Collected data
Lemma self_attention_window_witness :
  ∃ s s' out,
    demo_self = Some s
    ∧ (0 ≤ cur_step s)%Z
    ∧ forward stable s demo_attn false "up" = Some (s', out)
    ∧ ∃ lo hi,
        floor_window 50 (StepsFloat (float_lit 58 100)) = Some (lo, hi)
        ∧ (lo, hi) = (0, 28)%Z
        ∧ (¬ (lo ≤ cur_step s < hi)%Z → out = demo_attn)
        ∧ ((lo ≤ cur_step s < hi)%Z →
           ∃ base repl tail,
             reshape_batch 2 (length demo_attn / 2) demo_attn
             = Some (base :: repl)
             ∧ reshape_batch 2 (length demo_attn / 2) out
               = Some (base :: tail)
             ∧ ((shape2 repl ≤ 16 ^ 2)%nat →
                ∀ i j k l t, get4 repl i j k l = Some t →
                  ∃ y, bget3 base j k l = Some y
                       ∧ get4 tail i j k l = Some y)
             ∧ ((16 ^ 2 < shape2 repl)%nat → tail = repl ∧ out = demo_attn)).
Proof.
  eexists _, _, _. split; [vm_compute; reflexivity|].
  split; [vm_compute; discriminate|].
  split; [vm_compute; reflexivity|].
  edestruct (self_attention_window stable
               (init (AttentionControlEdit
                        {| batch_size := 2;
                           cross_replace_alpha := cross_replace_alpha demo_fields;
                           num_self_replace := (0, 28)%Z;
                           local_blend := None;
                           kind := kind demo_fields |}))
               (register 2
                  (init (AttentionControlEdit
                           {| batch_size := 2;
                              cross_replace_alpha :=
                                cross_replace_alpha demo_fields;
                              num_self_replace := (0, 28)%Z;
                              local_blend := None;
                              kind := kind demo_fields |})))
               2 50 (cross_replace_alpha demo_fields)
               (StepsFloat (float_lit 58 100)) None (kind demo_fields)
               demo_attn "up") as (lo & hi & Hw & Hrest).
  - vm_compute. reflexivity.
  - reflexivity.
  - vm_compute. discriminate.
  - vm_compute. reflexivity.
  - destruct Hrest as [Hout Hin].
    exists lo, hi. split; [exact Hw|]. split; [|split; [exact Hout|exact Hin]].
    vm_compute in Hw. by inversion Hw.
Defined.

(** ** The attention store *)

Lemma accumulate_spec acc st acc' :
  accumulate acc st = Some acc' →
  length acc' = length acc
  ∧ ∀ i x y z q, entry acc i x y z = Some q →
      ∃ t u, st !! i = Some t ∧ bget3 t x y z = Some u
             ∧ entry acc' i x y z = Some (q + u).
Proof.
  unfold accumulate. intros H. case_decide as Hlen; [|discriminate].
  assert (length acc' = length acc) as Hl.
  { apply length_mapM in H. rewrite length_zip in H. lia. }
  split; [done|].
  intros i x y z q Hq. unfold entry in *.
  destruct (acc !! i) as [a|] eqn:Ea; [|discriminate]. simpl in Hq.
  assert (is_Some (acc' !! i)) as [a' Ha'].
  { apply lookup_lt_is_Some. rewrite Hl. by eapply lookup_lt_Some. }
  destruct (mapM_lookup_r _ _ _ _ _ H Ha') as ([a0 t] & Hz & Hinto).
  apply lookup_zip_with_Some in Hz as (a1 & t1 & Heq & Ha1 & Ht1).
  inversion Heq; subst a1 t1; clear Heq. simpl in Hinto.
  assert (a0 = a) by congruence. subst a0.
  destruct (into3_get_f _ _ _ _ _ _ _ _ Hinto Hq) as (u & Hu & Hr).
  exists t, u. rewrite Ha'. simpl. auto.
Qed.

Lemma merge_store_added acc st acc' :
  merge_store acc st = Some acc' → added acc st acc'.
Proof.
  unfold merge_store. intros H. case_decide as Hall; [|discriminate].
  inversion H; subst acc'; clear H. intros key.
  rewrite map_lookup_imap.
  destruct (acc !! key) as [items|] eqn:E; simpl; [|done].
  destruct (Hall key items E) as [items' Hm]. rewrite Hm.
  unfold merge_key in Hm.
  destruct (st !! key) as [stl|] eqn:Es; [|discriminate]. simpl in Hm.
  destruct (accumulate_spec _ _ _ Hm) as [Hl Hent].
  exists stl, items'. auto.
Qed.
Lemma without_the_key_nothing_is_added_witness :
  localImages (run (initialState [fern])
                 [ClickUpload; SubmitForm wrongKeyInputs;
                  ClickUpload; SubmitForm wrongKeyInputs;
                  InsertSettled 0 InsertOk]) = [fern].
Proof.
  exact (proj1 (without_the_key_nothing_is_added [fern]
                  [ClickUpload; SubmitForm wrongKeyInputs;
                   ClickUpload; SubmitForm wrongKeyInputs;
                   InsertSettled 0 InsertOk] eq_refl)).
Defined.

(** ** Ids and tile keys *)

Lemma idsFromOne_snoc (l : list Image.t) (item : Image.t) :
  idsFromOne l ->
  Image.id item = (Z.of_nat (List.length l) + 1)%Z ->
  idsFromOne (l ++ [item]).
Proof.
  unfold idsFromOne. intros Hl Hid.
  rewrite map_app, length_app, Hl. cbn [List.length map].
  rewrite Nat.add_1_r, seq_S, map_app. cbn [map].
  rewrite Hid. do 2 f_equal. lia.
Qed.

Lemma tile_keys_are_ids (l : list Image.t) :
  map tileKey (map tileOf l) = map Image.id l.
Proof. rewrite map_map. reflexivity. Qed.

Lemma idsFromOne_NoDup (l : list Image.t) :
  idsFromOne l -> NoDup (map tileKey (map tileOf l)).
Proof.
  unfold idsFromOne. intro H. rewrite tile_keys_are_ids, H.
  apply NoDup_map_NoDup_ForallPairs; [| apply seq_NoDup].
  intros x y _ _. apply Nat2Z.inj.
Qed.

Lemma run_sequential (evs : list Event) :
  forall st,
    idsFromOne (localImages st) ->
    (awaiting st = []
     \/ exists item,
          awaiting st = [item]
          /\ Image.id item = (Z.of_nat (List.length (localImages st)) + 1)%Z) ->
    sequential st evs = true ->
    idsFromOne (localImages (run st evs)).
Proof.
  induction evs as [| e evs IH]; intros st Hids Haw Hseq; [exact Hids |].
  change (run st (e :: evs)) with (run (step st e) evs).
  destruct e as [| | data | n result]; cbn [sequential] in Hseq.
  - apply IH; assumption.
  - apply IH; assumption.
  - destruct (awaiting st) as [| x aw] eqn:E; [| discriminate].
    destruct (submit_cases st data)
      as [(_ & Hs) | [(_ & _ & Hs) | [(_ & _ & _ & Hs) | (_ & _ & _ & Hs)]]];
      rewrite Hs in *; apply IH; try assumption;
      try (left; cbn; exact E).
    right. exists (newItem (List.length (localImages st)) data).
    cbn. rewrite E. now split.
  - destruct Haw as [Haw | (item & Haw & Hid)].
    + rewrite settle_none in * by (rewrite Haw; now destruct n).
      apply IH; auto.
    + destruct n as [| n].
      * rewrite (settle_some st 0 result item) in *
          by (rewrite Haw; reflexivity).
        apply IH; [| left; cbn; rewrite Haw; reflexivity | exact Hseq].
        cbn. now apply idsFromOne_snoc.
      * rewrite settle_none in * by (rewrite Haw; now destruct n).
        apply IH; eauto.
Qed.

(** X6.  When the records loaded have ids 1 to N and no form is submitted
    while an insert is outstanding, the ids of the list stay 1, 2, ... in
    display order throughout the session, so no two tiles share a key. *)
Theorem sequential_sessions_keep_keys_distinct
    (images : list Image.t) (evs : list Event) :
  idsFromOne images ->
  sequential (initialState images) evs = true ->
  let st := run (initialState images) evs in
  idsFromOne (localImages st)
  /\ NoDup (map tileKey (map tileOf (localImages st))).
Proof.
  intros Hids Hseq st.
  assert (H : idsFromOne (localImages st)).
  { apply run_sequential; [exact Hids | now left | exact Hseq]. }
  split; [exact H | now apply idsFromOne_NoDup].
Qed.
(** * datalad.distribution.drop: dropping dataset content

    A shallow embedding of [src/datalad/distribution/drop.py]: the helper
    generator [_drop_files] and the public generator [Drop.__call__].

    A Python generator is modelled by the finite trace of what it does, in the
    order it does it: the result records it yields, the call of the
    cleanliness guard and the calls of the repository's [drop], together with
    the way it ends (exhausted, or an exception raised to the consumer).

    Collaborators that live outside the file (the dataset's repository, path
    resolution, the dirty-state test, the translation tables) are fields of a
    [World]; the small helpers of [datalad.interface.results] and
    [datalad.utils] that the file calls are modelled next to the code. *)

From stdpp Require Import gmap strings list fin_maps.
From Stdlib Require Import Ascii.

Local Open Scope string_scope.

(* ===================================================================== *)
(** ** Paths ([os.path])                                                  *)
(* ===================================================================== *)

Module OsPath.

(** [os.path.isabs] (posix): the path starts with a slash. *)
Definition isabs (p : string) : bool :=
  match p with
  | String "/" _ => true
  | _ => false
  end.

Fixpoint ends_with_sep (p : string) : bool :=
  match p with
  | "" => false
  | String c "" => Ascii.eqb c "/"
  | String _ rest => ends_with_sep rest
  end.
Lemma async_return_validation_witness :
  ∃ w pending,
    __init__ (Function Demo.fetch) None true = Return w ∧
    __call__ w [] [] Demo.world = (Demo.world, Return (VCoroutine pending)) ∧
    (await pending Demo.world).2 = Raise ValidationError ∧
    length (invocations (await pending Demo.world).1) = 1.
Proof.
  eassert (Hinit : __init__ (Function Demo.fetch) None true = Return _)
    by (vm_compute; reflexivity).
  match type of Hinit with
  | _ = Return ?w =>
      assert (Hok : check_call w [] [] = Some ([], [])) by (vm_compute; reflexivity)
  end.
  destruct (async_return_validation_deferred (Function Demo.fetch) None _ [] [] [] []
              eq_refl Hinit Hok)
    as (validator & g & gargs & gkwargs & Hrv & _ & _ & _ & Hcall & Hawait).
  cbv zeta in Hcall, Hawait.
  pose proof (Hcall Demo.world) as Hc. vm_compute in Hc.
  injection Hc as Hv Hg Ha Hk. subst validator g gargs gkwargs.
  eexists _, _. split; [exact Hinit|]. split; [apply Hcall|].
  rewrite Hawait. split; vm_compute; reflexivity.
Defined.

Lemma eq_hash_agree_witness :
  ∃ w, __init__ (Function Demo.compute) None false = Return w ∧
       __eq__ w (as_object w) = Return true ∧
       __hash__ w = 1%Z.
Proof.
  eassert (Hinit : __init__ (Function Demo.compute) None false = Return _)
    by (vm_compute; reflexivity).
  match type of Hinit with
  | _ = Return ?w => destruct (eq_hash_agree w w) as (_ & _ & Hh & Hsame & _)
  end.
  eexists. split; [exact Hinit|].
  split; [exact (proj1 (Hsame _ _ _ Hinit Hinit))|].
  rewrite Hh. reflexivity.
Defined.
(** * Auto-Timestamp: the frontmatter editor of [src/main.ts]

    A shallow embedding of the plugin's editor logic ([formatDate],
    [shouldIgnoreFile], [addFrontmatter], [updateModifiedTime]) and of its two
    event handlers, together with the part of the JavaScript run-time the
    code relies on: [String.prototype.replace] with its [$]-substitution
    patterns, [padStart], and a backtracking [RegExp] matcher that follows the
    continuation-passing semantics of the ECMAScript specification.

    Strings are lists of code units; the model keeps to the code units
    U+0000..U+00FF ([ascii]), which covers the ASCII wire format of the
    frontmatter block. *)

From Stdlib Require Import Strings.Ascii Strings.String Lists.List ZArith Lia Bool.
From stdpp Require Import base list gmap strings.

(* ===================================================================== *)
(** ** Strings *)
(* ===================================================================== *)

(** A JavaScript string: a finite sequence of code units. *)
Definition str := list ascii.

Inductive lit := LNil | LCons (a : ascii) (l : lit).

Fixpoint lit_of_bytes (l : list Byte.byte) : lit :=
  match l with
  | [] => LNil
  | b :: l => LCons (ascii_of_byte b) (lit_of_bytes l)
  end.

Fixpoint bytes_of_lit (l : lit) : list Byte.byte :=
  match l with
  | LNil => []
  | LCons a l => byte_of_ascii a :: bytes_of_lit l
  end.

Declare Scope str_scope.
Delimit Scope str_scope with str.
Bind Scope str_scope with str.
#[warnings="-via-type-remapping,-via-type-mismatch"]
String Notation str lit_of_bytes bytes_of_lit
  (via lit mapping [[nil] => LNil, [cons] => LCons]) : str_scope.
Open Scope str_scope.
Open Scope list_scope.

(** The line feed, written [\n] in the source's string and template
    literals. *)
Definition LF : ascii := "010"%char.
Definition CR : ascii := "013"%char.
Definition nl : str := [LF].

(** Lines joined by line feeds: [joinLines ["a"; "b"]] is ["a\nb"]. *)
Fixpoint joinLines (ls : list str) : str :=
  match ls with
  | [] => []
  | [l] => l
  | l :: ls => l ++ nl ++ joinLines ls
  end.

(** [String.prototype.split("\n")]: the lines of a text. *)
Fixpoint splitLines (s : str) : list str :=
  match s with
  | [] => [[]]
  | c :: s' =>
      if Ascii.eqb c LF then [] :: splitLines s'
      else match splitLines s' with
           | [] => [[c]]
           | l :: ls => (c :: l) :: ls
           end
  end.

(** [String.prototype.startsWith]. *)
Fixpoint startsWith (p s : str) : bool :=
  match p, s with
  | [], _ => true
  | _ :: _, [] => false
  | x :: p', y :: s' => Ascii.eqb x y && startsWith p' s'
  end.

(** [String.prototype.indexOf]: the least index at which [p] occurs in [s],
    returned as the text before the occurrence and the text after it. *)
Fixpoint splitAtFirst (p s : str) : option (str * str) :=
  if startsWith p s then Some ([], drop (length p) s)
  else match s with
       | [] => None
       | c :: s' =>
           match splitAtFirst p s' with
           | Some (pre, post) => Some (c :: pre, post)
           | None => None
           end
       end.

Definition isDigit (c : ascii) : bool :=
  (48 <=? nat_of_ascii c)%nat && (nat_of_ascii c <=? 57)%nat.

(** Line terminators among the modelled code units: LF and CR. *)
Definition isLineTerminator (c : ascii) : bool :=
  Ascii.eqb c LF || Ascii.eqb c CR.

(** White space and line terminators ([\s]): TAB, LF, VT, FF, CR, SP, NBSP. *)
Definition isSpace (c : ascii) : bool :=
  let n := nat_of_ascii c in
  ((9 <=? n) && (n <=? 13) || (n =? 32) || (n =? 160))%nat.

(** Word characters ([\w]): [A-Za-z0-9_]. *)
Definition isWordChar (c : ascii) : bool :=
  let n := nat_of_ascii c in
  ((65 <=? n) && (n <=? 90) || (97 <=? n) && (n <=? 122)
   || (48 <=? n) && (n <=? 57) || (n =? 95))%nat.

(* ===================================================================== *)
(** ** Regular expressions: abstract syntax and matcher *)
(* ===================================================================== *)

Inductive ClassItem :=
| CiChar (c : ascii)
| CiRange (lo hi : ascii)
| CiDigit (positive : bool)
| CiSpace (positive : bool)
| CiWord (positive : bool).

Inductive Regex :=
| REmpty
| RChar (c : ascii)
| RDot
| RClass (negated : bool) (items : list ClassItem)
| RBol
| REol
| RSeq (r1 r2 : Regex)
| RAlt (r1 r2 : Regex)
| RRepeat (min : nat) (max : option nat) (greedy : bool) (r : Regex)
| RGroup (i : nat) (r : Regex).

Definition classItemMatches (it : ClassItem) (c : ascii) : bool :=
  match it with
  | CiChar x => Ascii.eqb x c
  | CiRange lo hi =>
      (nat_of_ascii lo <=? nat_of_ascii c)%nat && (nat_of_ascii c <=? nat_of_ascii hi)%nat
  | CiDigit p => Bool.eqb p (isDigit c)
  | CiSpace p => Bool.eqb p (isSpace c)
  | CiWord p => Bool.eqb p (isWordChar c)
  end.

Definition classMatches (negated : bool) (items : list ClassItem) (c : ascii) : bool :=
  xorb negated (existsb (fun it => classItemMatches it c) items).

(** The capture groups a pattern contains (by index, from 0). *)
Fixpoint groupsOf (r : Regex) : list nat :=
  match r with
  | RSeq r1 r2 | RAlt r1 r2 => groupsOf r1 ++ groupsOf r2
  | RRepeat _ _ _ r1 => groupsOf r1
  | RGroup i r1 => i :: groupsOf r1
  | _ => []
  end.

(** Captures: entry [i] is the text of group [i + 1], [None] while the
    group is undefined. *)
Definition Captures := list (option str).

Definition resetCaptures (gs : list nat) (cs : Captures) : Captures :=
  fold_right (fun i acc => <[i := None]> acc) cs gs.

(** A match state is the text before the current position (reversed: the
    first element is the code unit just before the position), the text from
    the position on, and the captures. A continuation takes a state and
    returns the end of the match and the final captures, or fails. *)
Definition MatchEnd : Type := str * Captures.
Definition Continuation : Type := str -> str -> Captures -> option MatchEnd.

Definition orElse {A} (x : option A) (y : option A) : option A :=
  match x with
  | Some _ => x
  | None => y
  end.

§ **Task statement**
All that is wanted is a faithful reproduction of the line above with "i :: groupsOf r1", the line with "Definition resetCaptures (gs", and every line in between.

§ **Written reply**
  | RGroup i r1 => i :: groupsOf r1
  | _ => []
  end.

(** Captures: entry [i] is the text of group [i + 1], [None] while the
    group is undefined. *)
Definition Captures := list (option str).

Definition resetCaptures (gs : list nat) (cs : Captures) : Captures :=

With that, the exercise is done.